Natural Compounds for the Management of Parkinson's Disease and Attention-Deficit/Hyperactivity Disorder

The chemical composition of St. John's wort has been well-studied. Documented pharmacological activities, including antidepressant, antiviral, and antibacterial effects, provide supporting evidence for several of the traditional uses stated for St John's wort. Many pharmacological activities appear to be attributable to hypericin and to the flavonoid constituents; hypericin is also reported to be responsible for the photosensitive reactions that have been documented for St. John's wort. With regard to the antidepressant effects of St John's wort, hyperforin, rather than hypericin as originally thought, has emerged as one of the major constituents responsible for antidepressant activity. Further research is required to determine which other constituents contribute to the antidepressant effect. Evidence from randomised controlled trials has confirmed the efficacy of St John's wort extracts over placebo in the treatment of mild-to-moderately severe depression. Other randomised controlled studies have provided some evidence that St John's wort extracts are as effective as some standard antidepressants in mild-to-moderate depression. There is still a need for further trials to assess the efficacy of St John's wort extracts, compared with that of standard antidepressants, particularly newer antidepressant agents, such as the selective serotonin reuptake inhibitors (recent comparative studies with fluoxetine and sertraline have been conducted). Also, there is a need for further studies in well-defined groups of patients, in different types of depression, and conducted over longer periods in order to determine long-term safety. St John's wort does appear to have a more favourable short-term safety profile than do standard antidepressants, a factor that is likely to be important in patients continuing to take medication. Concerns have been raised over interactions between St John's wort and certain prescribed medicines (including warfarin, ciclosporin, theophylline, digoxin, HIV protease inhibitors, anticonvulsants, selective serotonin reuptake inhibitors, triptans, oral contraceptives); advice is that patients taking these medicines should stop taking St John's wort, generally after seeking professional advice as dose adjustment of conventional treatment may be necessary.
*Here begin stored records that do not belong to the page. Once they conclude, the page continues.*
Lemma sort_events_fixed_witness :
  sort_events (sort_events (group_events [sample_solo_row; sample_split_row]))
  = sort_events (group_events [sample_solo_row; sample_split_row]).
Proof. apply (proj2 sort_events_fixed). Defined.

(** X16: every row that [load_csv] returns has four trimmed, non-empty
    fields. *)
Theorem loaded_rows_valid (raw_lines : list str) (err : list str)
  (events : list RawRow) :
  load_csv raw_lines = (err, Ok events) -> Forall valid_row events.
Proof. apply load_csv_valid. Qed.

Lemma loaded_rows_valid_witness :
  Forall valid_row
    [ row "2024/07/13 18:00" "2024/07/13 19:00" "Artist A B2B Artist B" "Main Stage";
      row "2024/07/13 17:00" "2024/07/13 18:00" "Solo Set VS" "Main Stage" ].
Proof.
  apply (@loaded_rows_valid sample_csv []).
  vm_compute; reflexivity.
Defined.

(** X17: every name and every custom name that [group_events] puts in a
    record is trimmed, whatever the rows are. *)
Theorem record_names_trimmed (events : list RawRow) (e : OutputEvent) :
  In e (group_events events) ->
  strip (ev_name e) = ev_name e /\
  (forall custom, ev_custom_name e = Some custom -> strip custom = custom).
Proof.
  intros He. apply group_events_rows in He. destruct He as (ev & _ & He).
  unfold emit_row, emit_name, slot_key in He.
  destruct (1 <? length (split_artists (name ev))).
  - apply in_map_iff in He. destruct He as (piece & <- & Hp). simpl.
    split; [|intros c Hc; injection Hc as <-; apply strip_idem].
    unfold split_artists in Hp. destruct (is_b2b_literal (name ev)).
    + destruct Hp as [<-|[]]. apply strip_idem.
    + unfold split_pieces in Hp. apply in_map_iff in Hp.
      destruct Hp as (n & <- & _). apply strip_idem.
  - destruct He as [<-|[]]. simpl. split; [apply strip_idem | discriminate].
Qed.
Lemma install_dependencies_attempts_all_witness :
  commands_start offline /\
  exists w' evs,
    Termux.install_dependencies (start ∅ ∅ offline) = (Returned true, w') /\
    trace w' = evs ++ trace (start ∅ ∅ offline) /\
    List.map fst (rev (commands_run evs)) = pkg_commands.
Proof.
  split; [exact commands_start_offline|].
  apply (install_dependencies_attempts_all offline commands_start_offline
           (start ∅ ∅ offline)).
  reflexivity.
Defined.

(** Without network all seven installs fail, one after the other. *)
Example install_dependencies_offline :
  let run := Termux.install_dependencies (start ∅ ∅ offline) in
  fst run = Returned true /\
  List.map fst (commands_run (history (snd run))) = pkg_commands /\
  List.filter (fun c => bool_decide (snd c = None)) (commands_run (history (snd run))) = [].
Proof. vm_compute. repeat split; reflexivity. Qed.

Lemma commands_start_no_dotenv_package : commands_start no_dotenv_package.
Proof.
  intros h argv sh e. cbn.
  destruct (among "python-dotenv" argv); [|discriminate].
  intros [= <-]. reflexivity.
Qed.

Lemma install_python_packages_stops_at_failure_witness :
  commands_start no_dotenv_package /\
  exists ok w' evs,
    Termux.install_python_packages (start ∅ ∅ no_dotenv_package) = (Returned ok, w') /\
    trace w' = evs ++ trace (start ∅ ∅ no_dotenv_package) /\
    if ok then
      rev (commands_run evs)
      = List.map succeeded (pip_commands (sys_executable no_dotenv_package))
    else
      exists n argv e,
        pip_commands (sys_executable no_dotenv_package) !! n = Some argv /\
        rev (commands_run evs)
        = List.map succeeded (take n (pip_commands (sys_executable no_dotenv_package)))
          ++ [(argv, Some e)] /\
        head evs = Some (EvPrint ("❌ Failed to install Python packages: " +:+ exn_str e)).
Proof.
  split; [exact commands_start_no_dotenv_package|].
  apply (install_python_packages_stops_at_failure no_dotenv_package
           commands_start_no_dotenv_package (start ∅ ∅ no_dotenv_package)).
  reflexivity.
Defined.

(** When python-dotenv cannot be installed, the three packages after it
    are never tried. *)
Example install_python_packages_without_dotenv :
  let run := Termux.install_python_packages (start ∅ ∅ no_dotenv_package) in
  let pip package := ["/usr/bin/python3"; "-m"; "pip"; "install"; package] in
  fst run = Returned false /\
  List.map fst (commands_run (history (snd run)))
    = [["/usr/bin/python3"; "-m"; "pip"; "install"; "--upgrade"; "pip"];
       pip "browser-use"; pip "python-dotenv"].
Proof. vm_compute. repeat split; reflexivity. Qed.


(** * The launcher's menu *)

(** ** Running interactive code step by step *)

Lemma io_bind_ret {A B} (a : A) (k : A -> IO B) c w :
  io_bind (io_ret a) k c w = k a c w.
Proof. reflexivity. Qed.

Lemma io_bind_lift {A B} (m : M A) (k : A -> IO B) c w :
  io_bind (lift m) k c w
  = match m w with
    | (Returned a, w') => k a c w'
    | (Raised e, w') => Some (Raised e, c, w')
    end.
Proof. unfold io_bind, lift. destruct (m w) as [[a|e] w']; reflexivity. Qed.

Lemma io_bind_print {B} s (k : unit -> IO B) c w :
  io_bind (lift (print s)) k c w = k tt c (record (EvPrint s) w).
Proof. reflexivity. Qed.

Lemma io_bind_getenv {B} key (k : option string -> IO B) c w :
  io_bind (lift (getenv key)) k c w = k (environ w !! key) c w.
Proof. reflexivity. Qed.

Lemma io_bind_path_exists {B} path (k : bool -> IO B) c w :
  io_bind (lift (path_exists path)) k c w
  = k (bool_decide (is_Some (files w !! path))) c w.
Proof. reflexivity. Qed.

Lemma io_bind_write_text {B} path content (k : unit -> IO B) c w :
  io_bind (lift (write_text path content)) k c w
  = k tt c (record (EvWrite path content) (set_files (<[path := content]> (files w)) w)).
Proof. reflexivity. Qed.

Lemma io_bind_input {B} prompt (k : string -> IO B) c w :
  io_bind (input prompt) k c w
  = let shown := (length (trace w), prompt) :: prompts c in
    match stdin c with
    | line :: rest => k line {| stdin := rest; prompts := shown |} w
    | [] => Some (Raised eof_error, {| stdin := []; prompts := shown |}, w)
    end.
Proof. unfold io_bind, input. destruct (stdin c); reflexivity. Qed.

Lemma io_bind_assoc {A B C} (m : IO A) (k1 : A -> IO B) (k2 : B -> IO C) c w :
  io_bind (io_bind m k1) k2 c w = io_bind m (fun a => io_bind (k1 a) k2) c w.
Proof. unfold io_bind. destruct (m c w) as [[[[a|e] c1] w1]|]; reflexivity. Qed.

Section ApiKeys.

Variable env_file : string.

(** X15: with a key of any provider in the environment [setup_api_keys] asks
    nothing: it reads no line, returns True and reports the configured
    variables in the order Gemini, OpenAI, Anthropic, Groq.  The only
    change to the files is the template, written where no credentials file
    existed. *)
Theorem setup_api_keys_finds_keys (c : Console) (w : World) (p : provider) :
  configured (environ w) p = true ->
  exists w',
    Menu.setup_api_keys env_file c w = Some (Returned true, c, w') /\
    environ w' = environ w /\
    files w' = with_template env_file (files w) /\
    head (trace w')
    = Some (EvPrint ("✅ Found API keys: " +:+
              repr_list (List.map env_var
                           (List.filter (configured (environ w)) report_order)))).
Proof.
  intros Hp. unfold Menu.setup_api_keys, with_template, report_order.
  rewrite io_bind_print, io_bind_path_exists. cbn [files record set_trace].
  unfold configured in *. cbn [List.filter List.map env_var] in *.
  destruct (files w !! env_file) as [text|] eqn:Hfile.
  - rewrite bool_decide_eq_true_2 by eauto. rewrite io_bind_ret.
    rewrite !io_bind_getenv. cbn [environ record set_trace snd].
    destruct (truthy (environ w !! "GEMINI_API_KEY")) eqn:E1,
      (truthy (environ w !! "OPENAI_API_KEY")) eqn:E2,
      (truthy (environ w !! "ANTHROPIC_API_KEY")) eqn:E3,
      (truthy (environ w !! "GROQ_API_KEY")) eqn:E4;
      try (destruct p; cbn in Hp; congruence).
    all: rewrite io_bind_print; eexists; split; [reflexivity|]; repeat split.
  - rewrite bool_decide_eq_false_2 by (intros [? ?]; discriminate).
    rewrite io_bind_write_text.
    rewrite !io_bind_getenv. cbn [environ record set_trace set_files snd].
    destruct (truthy (environ w !! "GEMINI_API_KEY")) eqn:E1,
      (truthy (environ w !! "OPENAI_API_KEY")) eqn:E2,
      (truthy (environ w !! "ANTHROPIC_API_KEY")) eqn:E3,
      (truthy (environ w !! "GROQ_API_KEY")) eqn:E4;
      try (destruct p; cbn in Hp; congruence).
    all: rewrite io_bind_print; eexists; split; [reflexivity|]; repeat split.
Qed.

Lemma no_provider_truthy (env : gmap string string) :
  (forall q, configured env q = false) ->
  truthy (env !! "GEMINI_API_KEY") = false /\
  truthy (env !! "OPENAI_API_KEY") = false /\
  truthy (env !! "ANTHROPIC_API_KEY") = false /\
  truthy (env !! "GROQ_API_KEY") = false.
Proof.
  intros H. repeat split;
    [apply (H Gemini)|apply (H OpenAI)|apply (H Anthropic)|apply (H Groq)].
Qed.

Lemma key_name_of_word (p : provider) :
  upper (provider_word p) +:+ "_API_KEY" = env_var p /\
  among (provider_word p) ["gemini"; "openai"; "anthropic"; "groq"] = true.
Proof. destruct p; split; reflexivity. Qed.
The effects of EGb 761 on the CNS underlie one of its major therapeutic indications; i.e., individuals suffering from deteriorating cerebral mechanisms related to age-associated impairments of memory, attention and other cognitive functions. EGb 761 is currently used as symptomatic treatment for cerebral insufficiency that occurs during normal ageing or which may be due to degenerative dementia, vascular dementia or mixed forms of both, and for neurosensory disturbances. Depressive symptoms of patients with Alzheimer's disease (AD) and aged non-Alzheimer patients may also respond to treatment with EGb 761 since this extract has an "anti-stress" effect. Basic and clinical studies, conducted both in vitro and in vivo, support these beneficial neuroprotective effects of EGb 761. EGb 761 has several major actions; it enhances cognition, improves blood rheology and tissue metabolism, and opposes the detrimental effects of ischaemia. Several mechanisms of action are useful in explaining how EGb 761 benefits patients with AD and other age-related, neurodegenerative disorders. In animals, EGb 761 possesses antioxidant and free radical-scavenging activities, it reverses age-related losses in brain alpha 1-adrenergic, 5-HT1A and muscarinic receptors, protects against ischaemic neuronal death, preserves the function of the hippocampal mossy fiber system, increases hippocampal high-affinity choline uptake, inhibits the down-regulation of hippocampal glucocorticoid receptors, enhances neuronal plasticity, and counteracts the cognitive deficits that follow stress or traumatic brain injury. Identified chemical constituents of EGb 761 have been associated with certain actions. Both flavonoid and ginkgolide constituents are involved in the free radical-scavenging and antioxidant effects of EGb 761 which decrease tissue levels of reactive oxygen species (ROS) and inhibit membrane lipid peroxidation. Regarding EGb 761-induced regulation of cerebral glucose utilization, bilobalide increases the respiratory control ratio of mitochondria by protecting against uncoupling of oxidative phosphorylation, thereby increasing ATP levels, a result that is supported by the finding that bilobalide increases the expression of the mitochondrial DNA-encoded COX III subunit of cytochrome oxidase. With regard to its "anti-stress" effect, EGb 761 acts via its ginkgolide constituents to decrease the expression of the peripheral benzodiazepine receptor (PBR) of the adrenal cortex.